Highway construction, maintenance and repair are obligations of our government, just as the maintenance of capital plant and equipment are the obligation of private sector companies who produce goods. Since the invention of the wheel, successful economies have understood the unbreakable linkage between transport and safe roadways. It is a disgrace that the last several congresses and numerous administrations have declined to address the growing backlog of crumbling interstate infrastructure in favor of other spending.
Of course addressing the issue now begs the question of where the funds will be found. For starters, Congress could take all the stimulus money it earmarked for future projects that will do nothing to get us out of the current economic malaise and reallocate those funds to the here and now, making a significant down payment on our obligation by allowing highway refurbishment to continue well beyond its current scope. Those private sector jobs include architects, structural and transportation engineers, surveyors, construction workers and all manner of hi-tech modeling and planning operations that utilize the skills already developed in all fifty states. Many of these should be permanent jobs, not the whimsical beneficence of a nervous congress as a one-time event.
Fiscal stimulus is an important and valuable economic remedy that should indeed be employed by the Federal Government during periods of recession: the element of its timing makes it far more valuable to the national economy than routine discretionary outlays. Moreover, any addition to the existing deficit resulting such an investment is not inherently harmful to either the long term health of the economy or to the Government’s balance sheet.
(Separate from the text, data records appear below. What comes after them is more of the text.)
(** * RemBG: luminance matte, despill and pipeline

    A shallow embedding of the background-removal core shared by
    [app.py] (the Flask entry point) and [rembg_app.py] (the Tk desktop
    entry point):

    - [Float]   : NumPy's [float32] arithmetic, as correctly rounded
                  operations on rationals (round to nearest, ties to even);
    - [Matte]   : [remove_dark_bg], [remove_light_bg] pixel by pixel;
    - [Sessions], [Requests] : the lazy model cache [get_session] and
                  its interleavings;
    - [Web], [Desktop], [Batch] : the two pipelines that dispatch on the
                  mode, and the loop of the desktop worker;
    - [Queue], [Sizes] : the file queue and [human_size] of the desktop
                  entry point. *)

From stdpp Require Import gmap strings pretty.
From Stdlib Require Import ZArith QArith Qround Qabs Qpower Qminmax Lia Lqa List.
Import ListNotations.

(** ** Binary floating point, round to nearest even *)

Module Float.
Local Open Scope Q_scope.

(** Nearest integer, ties to the even one. *)
Definition rne (x : Q) : Z :=
  let f := Qfloor x in
  match Qcompare (x - inject_Z f) (1 # 2) with
  | Lt => f
  | Gt => (f + 1)%Z
  | Eq => if Z.even f then f else (f + 1)%Z
  end.

Definition pow2 (e : Z) : Q := 2 ^ e.

(** [mag x] is the exponent [e] with [2^(e-1) <= x < 2^e], for [0 < x]. *)
Definition mag (x : Q) : Z :=
  let k := (Z.log2 (Qnum x) - Z.log2 (Zpos (Qden x)))%Z in
  if Qle_bool (pow2 k) x then (k + 1)%Z else k.

Section Format.
(** A binary format: [prec] bits of significand, least exponent [emin]. *)
Variables prec emin : Z.

Definition cexp (x : Q) : Z := Z.max (mag x - prec) emin.

Definition round_pos (x : Q) : Q :=
  inject_Z (rne (x / pow2 (cexp x))) * pow2 (cexp x).

Definition round (x : Q) : Q :=
  match Qcompare x 0 with
  | Eq => 0
  | Gt => round_pos x
  | Lt => - round_pos (- x)
  end.
End Format.

(** IEEE 754 binary32 and binary64. Overflow is left out: what the two
    routines compute from bytes, and from a threshold and a softness
    below 2^24, stays far below 2^128. *)
Definition rnd32 : Q -> Q := round 24 (-149).
Definition rnd64 : Q -> Q := round 53 (-1074).

(** A Python [float] literal used against a [float32] array: parsed to
    binary64, then converted to binary32 by NumPy. *)
Definition literal (q : Q) : Q := Qred (rnd32 (rnd64 q)).

(** A Python [int] or an 8-bit channel used against a [float32] array. *)
Definition of_int (z : Z) : Q := Qred (rnd32 (inject_Z z)).

Definition fadd (x y : Q) : Q := Qred (rnd32 (x + y)).
Definition fsub (x y : Q) : Q := Qred (rnd32 (x - y)).
Definition fmul (x y : Q) : Q := Qred (rnd32 (x * y)).
Definition fdiv (x y : Q) : Q := Qred (rnd32 (x / y)).

(** [np.clip(x, lo, hi)] is [minimum(maximum(x, lo), hi)]. *)
Definition clip (x lo hi : Q) : Q := Qmin (Qmax x lo) hi.

(** [astype(np.uint8)] on a value already in [0, 255]: the C conversion
    drops the fraction. *)
Definition astype_uint8 (x : Q) : Z :=
  if Qle_bool 0 x then Qfloor x else Qceiling x.

(** The array comparisons [x > y] and [x < y]. *)
Definition Qlt_bool (x y : Q) : bool := negb (Qle_bool y x).

End Float.


(** ** The luminance matte: [remove_dark_bg] and [remove_light_bg]

    Both entry points carry the same two functions, line for line; one
    embedding serves [app.py] and [rembg_app.py]. *)

Module Matte.
Import Float.
Local Open Scope Q_scope.

(** An RGBA pixel with 8-bit channels. *)
Record Pixel := mkPixel { chR : Z; chG : Z; chB : Z; chA : Z }.

Definition byte (z : Z) : Prop := (0 <= z <= 255)%Z.

Definition valid_pixel (p : Pixel) : Prop :=
  byte (chR p) /\ byte (chG p) /\ byte (chB p) /\ byte (chA p).

(** A PIL image: its mode, its size and its pixels in row-major order.
    [pixels] is the RGBA reading of the image, the one
    [img.convert("RGBA")] hands to NumPy, so [convert] only retags. *)
Record Image := mkImage {
  mode : string;
  width : nat;
  height : nat;
  pixels : list Pixel
}.

Definition size (img : Image) : nat * nat := (width img, height img).

Definition convert (m : string) (img : Image) : Image :=
  {| mode := m; width := width img; height := height img; pixels := pixels img |}.

(** [lum = 0.2126 * r + 0.7152 * g + 0.0722 * b] on [float32] arrays. *)
Definition luminance (r g b : Q) : Q :=
  fadd (fadd (fmul (literal (2126 # 10000)) r) (fmul (literal (7152 # 10000)) g))
       (fmul (literal (722 # 10000)) b).

(** [(lum - threshold) / soft * 255.0], before clipping. *)
Definition dark_ramp (lum : Q) (threshold softness : Z) : Q :=
  let soft := Z.max softness 1 in
  fmul (fdiv (fsub lum (of_int threshold)) (of_int soft)) (literal 255).

(** [alpha = np.clip((lum - threshold) / soft * 255.0, 0.0, 255.0)] *)
Definition dark_alpha (lum : Q) (threshold softness : Z) : Q :=
  clip (dark_ramp lum threshold softness) (literal 0) (literal 255).

(** [alpha = np.clip((threshold - lum) / soft * 255.0 + 255.0, 0.0, 255.0)] *)
Definition light_alpha (lum : Q) (threshold softness : Z) : Q :=
  let soft := Z.max softness 1 in
  clip (fadd (fmul (fdiv (fsub (of_int threshold) lum) (of_int soft)) (literal 255))
             (literal 255))
       (literal 0) (literal 255).

(** [mask = (alpha > 0) & (alpha < 200)] *)
Definition mask (alpha : Q) : bool :=
  Qlt_bool (of_int 0) alpha && Qlt_bool alpha (of_int 200).

(** [factor = 1.3] *)
Definition factor : Q := literal (13 # 10).

(** [np.clip(m + (data[:, :, ch] - m) * factor, 0, 255)], where [m] is
    [mx] in dark mode and [mn] in light mode. *)
Definition despill_channel (m ch : Q) : Q :=
  clip (fadd m (fmul (fsub ch m) factor)) (of_int 0) (of_int 255).

(** [np.where(mask, despilled, data[:, :, ch])] *)
Definition np_where (c : bool) (x y : Q) : Q := if c then x else y.

(** One pixel of [remove_dark_bg]. *)
Definition dark_pixel (threshold softness : Z) (despill : bool) (p : Pixel) : Pixel :=
  let r := of_int (chR p) in
  let g := of_int (chG p) in
  let b := of_int (chB p) in
  let lum := luminance r g b in
  let alpha := dark_alpha lum threshold softness in
  let m := despill && mask alpha in
  let mx := Qmax r (Qmax g b) in
  {| chR := astype_uint8 (np_where m (despill_channel mx r) r);
     chG := astype_uint8 (np_where m (despill_channel mx g) g);
     chB := astype_uint8 (np_where m (despill_channel mx b) b);
     chA := astype_uint8 alpha |}.

(** One pixel of [remove_light_bg]. *)
Definition light_pixel (threshold softness : Z) (despill : bool) (p : Pixel) : Pixel :=
  let r := of_int (chR p) in
  let g := of_int (chG p) in
  let b := of_int (chB p) in
  let lum := luminance r g b in
  let alpha := light_alpha lum threshold softness in
  let m := despill && mask alpha in
  let mn := Qmin r (Qmin g b) in
  {| chR := astype_uint8 (np_where m (despill_channel mn r) r);
     chG := astype_uint8 (np_where m (despill_channel mn g) g);
     chB := astype_uint8 (np_where m (despill_channel mn b) b);
     chA := astype_uint8 alpha |}.

Definition remove_dark_bg (img : Image) (threshold softness : Z) (despill : bool) : Image :=
  let rgba := convert "RGBA" img in
  {| mode := "RGBA"; width := width rgba; height := height rgba;
     pixels := map (dark_pixel threshold softness despill) (pixels rgba) |}.

Definition remove_light_bg (img : Image) (threshold softness : Z) (despill : bool) : Image :=
  let rgba := convert "RGBA" img in
  {| mode := "RGBA"; width := width rgba; height := height rgba;
     pixels := map (light_pixel threshold softness despill) (pixels rgba) |}.

(** The luminance the code computes for a pixel. *)
Definition pixel_lum (p : Pixel) : Q :=
  luminance (of_int (chR p)) (of_int (chG p)) (of_int (chB p)).

Definition rgb (p : Pixel) : Z * Z * Z := (chR p, chG p, chB p).

(** An opaque grey pixel, for the scenarios. *)
Definition grey (v : Z) : Pixel := mkPixel v v v 255.

(** The despill rule in the words of the specification,
    [clamp(m + (channel - m) * 1.3, 0, 255)], in exact arithmetic. *)
Definition despill_rule (m ch : Z) : Q :=
  Qmin (Qmax (inject_Z m + (inject_Z ch - inject_Z m) * (13 # 10)) 0) 255.

(** The luminance in the words of the specification, BT.709:
    [0.2126 R + 0.7152 G + 0.0722 B], in exact arithmetic. *)
Definition bt709 (p : Pixel) : Q :=
  (2126 # 10000) * inject_Z (chR p) + (7152 # 10000) * inject_Z (chG p)
  + (722 # 10000) * inject_Z (chB p).

(** [data[:, :, ch]] for [ch in [0, 1, 2]], and 3 for alpha. *)
Definition channel (ch : nat) (p : Pixel) : Z :=
  match ch with
  | 0%nat => chR p
  | 1%nat => chG p
  | 2%nat => chB p
  | _ => chA p
  end.

(** [mx] and [mn] of a pixel. *)
Definition mx_of (p : Pixel) : Z := Z.max (chR p) (Z.max (chG p) (chB p)).
Definition mn_of (p : Pixel) : Z := Z.min (chR p) (Z.min (chG p) (chB p)).

(** The 256 values of a channel, and what the despill of one channel
    value [ch] around [m] is compared with, pair by pair: the float32
    result stays within 2^-16 of the rule; below [m] its byte is the
    floor of the rule and does not exceed [ch]; above [m] its byte is
    the floor of the rule or one less, and not below [ch]. *)
Definition all_bytes : list Z := map Z.of_nat (seq 0 256).

Definition despill_entry_ok (m ch : Z) : bool :=
  let v := despill_channel (inject_Z m) (inject_Z ch) in
  let b := astype_uint8 v in
  let e := despill_rule m ch in
  Qle_bool (Qabs (v - e)) (1 # 65536)
  && (if (ch <=? m)%Z
      then (b =? Qfloor e)%Z && (0 <=? b)%Z && (b <=? ch)%Z
      else true)
  && (if (m <=? ch)%Z
      then (ch <=? b)%Z && (b <=? 255)%Z && (Qfloor e - 1 <=? b)%Z && (b <=? Qfloor e)%Z
      else true).

(** What the three float32 products of the luminance are compared with,
    byte by byte: none is negative, and each stays within 2^-17, 2^-15
    and 2^-18 of the exact product. *)
Definition lum_entry_ok (v : Z) : bool :=
  let x := inject_Z v in
  let a := fmul (literal (2126 # 10000)) x in
  let b := fmul (literal (7152 # 10000)) x in
  let c := fmul (literal (722 # 10000)) x in
  Qle_bool 0 a && Qle_bool (Qabs (a - (2126 # 10000) * x)) (1 # 131072)
  && Qle_bool 0 b && Qle_bool (Qabs (b - (7152 # 10000) * x)) (1 # 32768)
  && Qle_bool 0 c && Qle_bool (Qabs (c - (722 # 10000) * x)) (1 # 262144).

End Matte.

(** ** The world outside: rembg and Pillow

    [rembg.new_session], [rembg.remove] and Pillow's resampling are not
    code of this repository; the pipelines are embedded over any
    behaviour of theirs. *)

Module Sessions.

(** A loaded model. [serial] tells two objects built for one identifier
    apart: it is the number of sessions built before this one. *)
Record Session := mkSession { model_id : string; serial : nat }.

(** The module-level [_session_cache], with the record of every session
    [new_session] has built so far. *)
Record Store := mkStore {
  cache : gmap string Session;
  built : list Session
}.

Definition empty_store : Store := mkStore ∅ [].

(** How many sessions were built for [name]. *)
Definition constructions (name : string) (st : Store) : nat :=
  length (List.filter (fun s => String.eqb (model_id s) name) (built st)).

(** [new_session(model_name)]: [loadable] says whether the model artifact
    can be loaded; [None] is the exception it raises otherwise. *)
Definition new_session (loadable : string -> bool) (model_name : string) (st : Store)
  : option Session * Store :=
  if loadable model_name then
    let s := mkSession model_name (length (built st)) in
    (Some s, mkStore (cache st) (built st ++ [s]))
  else (None, st).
During the recent recession and its timidly emerging recovery, I would argue that the Government has taken some very specific and importantly appropriate stimulative steps, and I would argue also that it should both extend that spending, particularly infrastructure spending and offer incentives – mainly through tax relief to small businesses – to enable them to grow and create new jobs.
Our gargantuan and staggering Federal budget deficit is a problem of a different nature, tied to gigantic issues as financing two wars with borrowed money, an aging population whose health care costs will increasingly fall on the shoulders of a younger and smaller workforce, and a social security system that urgently needs adjustment. Tackling those problems is essential if we are to reduce much less eliminate the deficit.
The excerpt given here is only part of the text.